When most investors try to buy up this big of an ownership stake, they run into volume limits, the stock starts spiking on them, and they have to file a 13-D or something announcing their ownership before they’re able to come close to a controlling position (generally they can get to 10-15% of the company before they need to file a 13-D, and their aggressive buying generally pushes the stock up 10-20% and alerts everyone that something is coming). The company in question then generally responds by putting in place a poison rights plan to prevent the investors from effectively acquiring control of the company (or even buying more shares). PLCE didn’t have any of those protections in place, they were dealing with a crisis, the volume in the stock was off the charts, and Mithaq used the combo to effectively acquired control of PLCE before anyone was the wiser.
But that control comes with some new issues! It represents a change of control under PLCE’s credit agreement, which triggers an event of default. But even that’s interesting! Mithaq is in discussions to provide PLCE financing, so perhaps they view PLCE’s event of default as a catalyst to help get more liquidity (or more ownership for Mithaq) into PLCE!
Here’s another interesting question: PLCE’s proxy pretty clearly defines a change of control for their executive comp packages, and it includes 50% of the stock turning over. Generally, when a company runs into liquidity and sales issues as bad as PLCE is facing, their management would get replaced at some point. I wonder if Mithaq’s buying spree puts management in position to receive a change of control payout if they leave in the next year or two…..
Anyway, I have no take aways currently.
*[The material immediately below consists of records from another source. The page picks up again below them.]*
Lemma logCollection_other_listing_witness :
  js "C2" <> []
  /\ CollectionLog.collector_id'
       (CollectionLog.mk_without_id (js "C1") (js "u1") Wet
          (js "2024-01-01T00:00:00.000Z") Num.zero Num.zero None) <> js "C2"
  /\ CollectorAPI.getCollectionLogs (Some (js "C2"))
       (CollectorAPI.logCollection sample_env
          (CollectionLog.mk_without_id (js "C1") (js "u1") Wet
             (js "2024-01-01T00:00:00.000Z") Num.zero Num.zero None)
          Storage.empty).2
     = CollectorAPI.getCollectionLogs (Some (js "C2")) Storage.empty.
Proof.
  assert (H1 : js "C2" <> []) by (vm_compute; discriminate).
  assert (H2 : CollectionLog.collector_id'
                 (CollectionLog.mk_without_id (js "C1") (js "u1") Wet
                    (js "2024-01-01T00:00:00.000Z") Num.zero Num.zero None)
               <> js "C2") by (vm_compute; discriminate).
  split; [exact H1|]. split; [exact H2|].
  exact (logCollection_other_listing sample_env _ (js "C2") Storage.empty H1 H2).
Defined.

Lemma addDumpingReport_reports (env : Env.t)
    (report : IllegalDumpingReport.without_id) (st : Storage.t) :
  LocalStorage.getIllegalDumpingReports (LocalStorage.addDumpingReport env report st).2
  = LocalStorage.getIllegalDumpingReports st
    ++ [IllegalDumpingReport.JSON_roundtrip
          (LocalStorage.addDumpingReport env report st).1].
Proof. reflexivity. Qed.
(** The exception of a limit: a ValueError for the digits of an int, a
    RecursionError for the depth. *)
Definition limit_error (l : limit) : exn :=
  match l with
  | IntDigits n =>
      ValueError
        (message_of
           (lit "Exceeds the limit (4300 digits) for integer string conversion: value has "
              ++ nat_repr n
              ++ lit " digits; use sys.set_int_max_str_digits() to increase the limit"))
  | DepthInObject =>
      RecursionError
        "maximum recursion depth exceeded while decoding a JSON object from a unicode string"
  | DepthInArray =>
      RecursionError
        "maximum recursion depth exceeded while decoding a JSON array from a unicode string"
  end.

(** [JSONDecodeError(msg, doc, pos)], with [rest] what [doc] has from
    [pos] on. *)
Definition json_error (doc : text) (msg : message) (rest : text) : exn :=
  let pos := length doc - length rest in
  let before := firstn pos doc in
  ValueError
    (message_of
       (lit (message_text msg) ++ lit ": line " ++ nat_repr (count_char LF before + 1)
          ++ lit " column " ++ nat_repr (length (last_line before) + 1)
          ++ lit " (char " ++ nat_repr pos ++ lit ")")).

Definition bytes_of (s : string) : list N := map N_of_ascii (list_ascii_of_string s).

(** [json.loads] on the bytes of a response, [None] for what the instance
    leaves out: UTF-16, UTF-32 and finite floats. *)
Definition decode (body : string) : option (exc (pyval special)) :=
  match utf8_body (bytes_of body) with
  | None => None
  | Some bs =>
      match utf8_decode (S (length bs)) 0 bs with
      | Undecodable b first last why => Some (inl (decode_error b first last why))
      | Text doc =>
          match scan_once (2 * length doc + 2) max_depth (skip_ws doc) with
          | Got v rest =>
              match skip_ws rest with
              | [] => Some (inr v)
              | (_ :: _) as r => Some (inl (json_error doc ExtraData r))
              end
          | Bad msg rest => Some (inl (json_error doc msg rest))
          | Raised l => Some (inl (limit_error l))
          | Beyond => None
          end
      end
  end.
It’s possible PLCE is GME 2.0. It’s possible that Mithaq injects liquidity into the company, turns them around (proving out the “$100m normalized free cash flow” thesis), and a few years from now everyone looks back on this as a case study of doing work ahead of time and buying control of a company during a crisis on the cheap. Or it’s possible the issues at PLCE run much deeper than expected, and Mithaq is acquiring control of a basket case!
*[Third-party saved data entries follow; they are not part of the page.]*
(** * Event-management API (server/app.py): a shallow embedding

    The Flask handlers of [server/app.py] are modelled as functions
    [db -> json -> response * db]: [db] holds the rows of the four
    SQLAlchemy tables (in rowid order, i.e. insertion order), [json] is
    the dictionary returned by [request.get_json()], and the response is
    the JSON body together with its HTTP status.

    Between a handler and the SQLite file sit three layers, each
    modelled: SQLAlchemy's bind processing of a column's type ([float()]
    for a [Float] column, the date string of a [DateTime] column, the
    column default for an attribute left [None]), the [sqlite3] module's
    binding of a Python value (a [bool] is an integer, an [int] must fit
    in 64 bits, NaN becomes NULL, a [list] or [dict] is refused), and
    SQLite's column affinity (TEXT columns turn numbers into text,
    INTEGER columns turn numeric text and integral reals into integers).
    A handler whose flush or commit raises (an unbindable parameter,
    a NULL in a NOT NULL column, a duplicate in a UNIQUE column) leaves
    the rows unchanged (the session is rolled back) and answers with an
    uncaught server error.

    Library functions whose exact behaviour is not written out here are
    parameters: Python's [float] of a string, SQLite's rendering of a
    REAL as text and its reading of numeric text ([Runtime]), and
    [datetime.fromisoformat] and [datetime.isoformat] (section [Dates]). *)

From Stdlib Require Import QArith ZArith Ascii.
From stdpp Require Import gmap strings list fin_maps.

Open Scope string_scope.
Open Scope list_scope.
#[local] Set Warnings "-register-all".

(* ------------------------------------------------------------------ *)
(** ** Values *)

(** A Python [float]: a finite value (the rational it denotes), an
    infinity, or NaN ([json.loads] accepts [Infinity] and [NaN]). *)
Inductive pyfloat :=
| Fin (q : Q)
| Inf (neg : bool)
| NaN.

(** Python scalars ([None], [bool], [int], [float], [str]; strings are
    Unicode text, held as their UTF-8 bytes).  The same type holds what
    SQLite stores and returns: NULL, INTEGER, REAL and TEXT (a [bool]
    is never stored, it is bound as an integer). *)
Inductive sval :=
| SNull
| SBool (b : bool)
| SInt (z : Z)
| SFloat (f : pyfloat)
| SStr (s : string).

(** JSON values as produced by [request.get_json()]. *)
Inductive jval :=
| JScalar (v : sval)
| JArr (l : list jval)
| JObj (l : list (string * jval)).

Abbreviation JNull := (JScalar SNull).
Abbreviation JStr s := (JScalar (SStr s)).
Abbreviation JInt z := (JScalar (SInt z)).
Abbreviation JFloat q := (JScalar (SFloat (Fin q))).

(** The request body: a JSON object, i.e. a Python [dict]. *)
Abbreviation json := (gmap string jval).
(** C10. At the decision boundary the label defaults to human: when the
    final [ai_probability] equals 0.5, [is_ai_generated] is false, the
    confidence is 0.5, and the explanation is the one of the human branch. *)
Theorem C10_boundary_defaults_to_human (input_text : string) (response : DetectionResponse) :
  detect_text input_text = inr response ->
  (ai_probability response =? 0.5)%f64 = true ->
  is_ai_generated response = false /\
  confidence response = 0.5%f64 /\
  explanation response
    = join ". " (human_clauses (features response)) ++ ". Confidence: 50.0%".
Proof.
  intros E Hhalf.
  destruct (rejected_dec (Str.strip input_text)) as [Hrej | Hok].
  { destruct (detect_text_rejected _ Hrej) as (detail & E' & _). congruence. }
  destruct (detect_text_accepted _ Hok)
    as (fs & score & factors & _ & _ & _ & _ & _ & E').
  rewrite E' in E. injection E as <-.
  cbn [ai_probability] in Hhalf. apply eqb_finite_eq in Hhalf. subst score.
  cbn [is_ai_generated confidence explanation features].
  repeat split.
Qed.

Lemma C10_witness :
  exists response,
    detect_text neutral_text = inr response /\
    (ai_probability response =? 0.5)%f64 = true /\
    is_ai_generated response = false /\
    confidence response = 0.5%f64 /\
    explanation response
      = join ". " (human_clauses (features response)) ++ ". Confidence: 50.0%".
Proof.
  eexists. split; [vm_compute; reflexivity|].
  split; [vm_compute; reflexivity|].
  apply (C10_boundary_defaults_to_human neutral_text); vm_compute; reflexivity.
Defined.

(** ** The extractor (C7, C9) *)

Lemma sum_from (l : list Z) (acc : Z) : fold_left Z.add l acc = acc + sum l.
Proof.
  unfold sum. revert acc.
  induction l as [| x l IH]; intros acc; cbn [fold_left]; [lia|].
  rewrite IH, (IH (0 + x)). lia.
Qed.

Lemma sum_cons (x : Z) (l : list Z) : sum (x :: l) = x + sum l.
Proof.
  unfold sum at 1. cbn [fold_left]. rewrite sum_from. lia.
Qed.

(** [count_if] counts every element of the list at most once. *)
Lemma count_if_filter {A : Type} (p : A -> bool) (l : list A) :
  count_if p l = len (filter p l).
Proof.
  unfold count_if, len.
  induction l as [| x l IH]; [reflexivity|].
  cbn [List.map filter]. rewrite sum_cons, IH.
  destruct (p x); cbn [List.length]; lia.
Qed.

Lemma count_if_bounds {A : Type} (p : A -> bool) (l : list A) :
  0 <= count_if p l <= len l.
Proof.
  rewrite count_if_filter. unfold len.
  pose proof (filter_length_le p l). lia.
Qed.


(** C9, as stated, fails: the phrase list has 22 entries and a text that
    contains them all is accepted with [ai_phrase_count] 22, above 21. *)
Lemma C9_counterexample :
  exists response,
    detect_text all_phrases_text = inr response /\
    ai_phrase_count (features response) = 22 /\
    ~ ai_phrase_count (features response) <= 21.
Proof.
  eexists. split; [vm_compute; reflexivity|].
  split; [reflexivity | cbn; lia].
Qed.

(** C9, amended. Both counts are the number of entries of their list that
    occur in the lowered text, each entry counted once however often it
    occurs: [ai_phrase_count] is at most 22, the length of the phrase list,
    and [formal_transition_count] at most 9. *)
Theorem C9_phrase_counts_bounded (text : string) :
  exists features,
    analyze_text_features text = inr features /\
    ai_phrase_count features
      = len (filter (fun phrase => Str.contains phrase (Str.lower text)) ai_phrases) /\
    formal_transition_count features
      = len (filter (fun word => Str.contains word (Str.lower text)) formal_transitions) /\
    0 <= ai_phrase_count features <= 22 /\
    0 <= formal_transition_count features <= 9 /\
    len ai_phrases = 22 /\ len formal_transitions = 9.
Proof.
  unfold analyze_text_features.
  rewrite !truediv_guarded. cbn [bind].
  eexists. split; [reflexivity|].
  cbn [ai_phrase_count formal_transition_count].
  split; [apply count_if_filter|]. split; [apply count_if_filter|].
  split; [apply (count_if_bounds _ ai_phrases)|].
  split; [apply (count_if_bounds _ formal_transitions)|].
  split; reflexivity.
Qed.

(** ** The dampening and the bonus (C4) *)

(** A run of steps splits at any point. *)
Lemma run_steps_app (steps1 steps2 : list step) (features : FeatureSet) (st : state) :
  run_steps (steps1 ++ steps2) features st
  = (st' <- run_steps steps1 features st ;; run_steps steps2 features st').
Proof.
  revert st. induction steps1 as [| s steps1 IH]; intros st; cbn [app run_steps].
  - reflexivity.
  - destruct (s features st) as [e | st']; cbn [bind]; [reflexivity | apply IH].
Qed.

Lemma mem_In (w : string) (l : list string) : In w l -> mem w l = true.
Proof.
  intros H. unfold mem. apply existsb_exists. exists w.
  split; [assumption | apply String.eqb_refl].
Qed.

Lemma trace_of_In (rs : list rule) (rules : list (list rule)) (w : string) :
  Forall2 (fun r c => In r c) rs rules ->
  In w (trace_of rs) -> In w (trace_of (List.concat rules)).
Proof.
  unfold trace_of. induction 1 as [| r c rs rules Hr _ IH]; cbn [List.map List.concat].
  - intros [].
  - rewrite List.map_app, concat_app, !in_app_iff. intros [H | H].
    + left. apply in_concat. exists (snd r). split; [|assumption].
      apply in_map. assumption.
    + right. apply IH. assumption.
Qed.

(** The first eleven steps act by the first eleven lists of rules. *)
Lemma additive_steps_act : Forall2 acts additive_steps additive_rules.
Proof.
  pose proof scorer_steps_act as H.
  unfold additive_steps, additive_rules, scorer_steps, scorer_rules in *.
  cbn [firstn].
  repeat match goal with
         | H : Forall2 _ (_ :: _) (_ :: _) |- _ => inversion H; subst; clear H
         end.
  repeat (constructor; [assumption|]). constructor.
Qed.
I have no idea. Again, I don’t have a dog in this fight, but I’ve never seen buying this aggressive, and I’ve certainly never seen public market investors trigger change of controls and events of default like this before. And I find it completely fascinating; one way or another, Mithaq will have served as their own catalyst at PLCE in a way I don’t think anyone’s ever done before.
Got long first thing this morning and traded it on the squeeze. I would be very careful playing it on either side. Nice note Andrew
Who is Mithaq? And please tell me it’s pronounced mythic.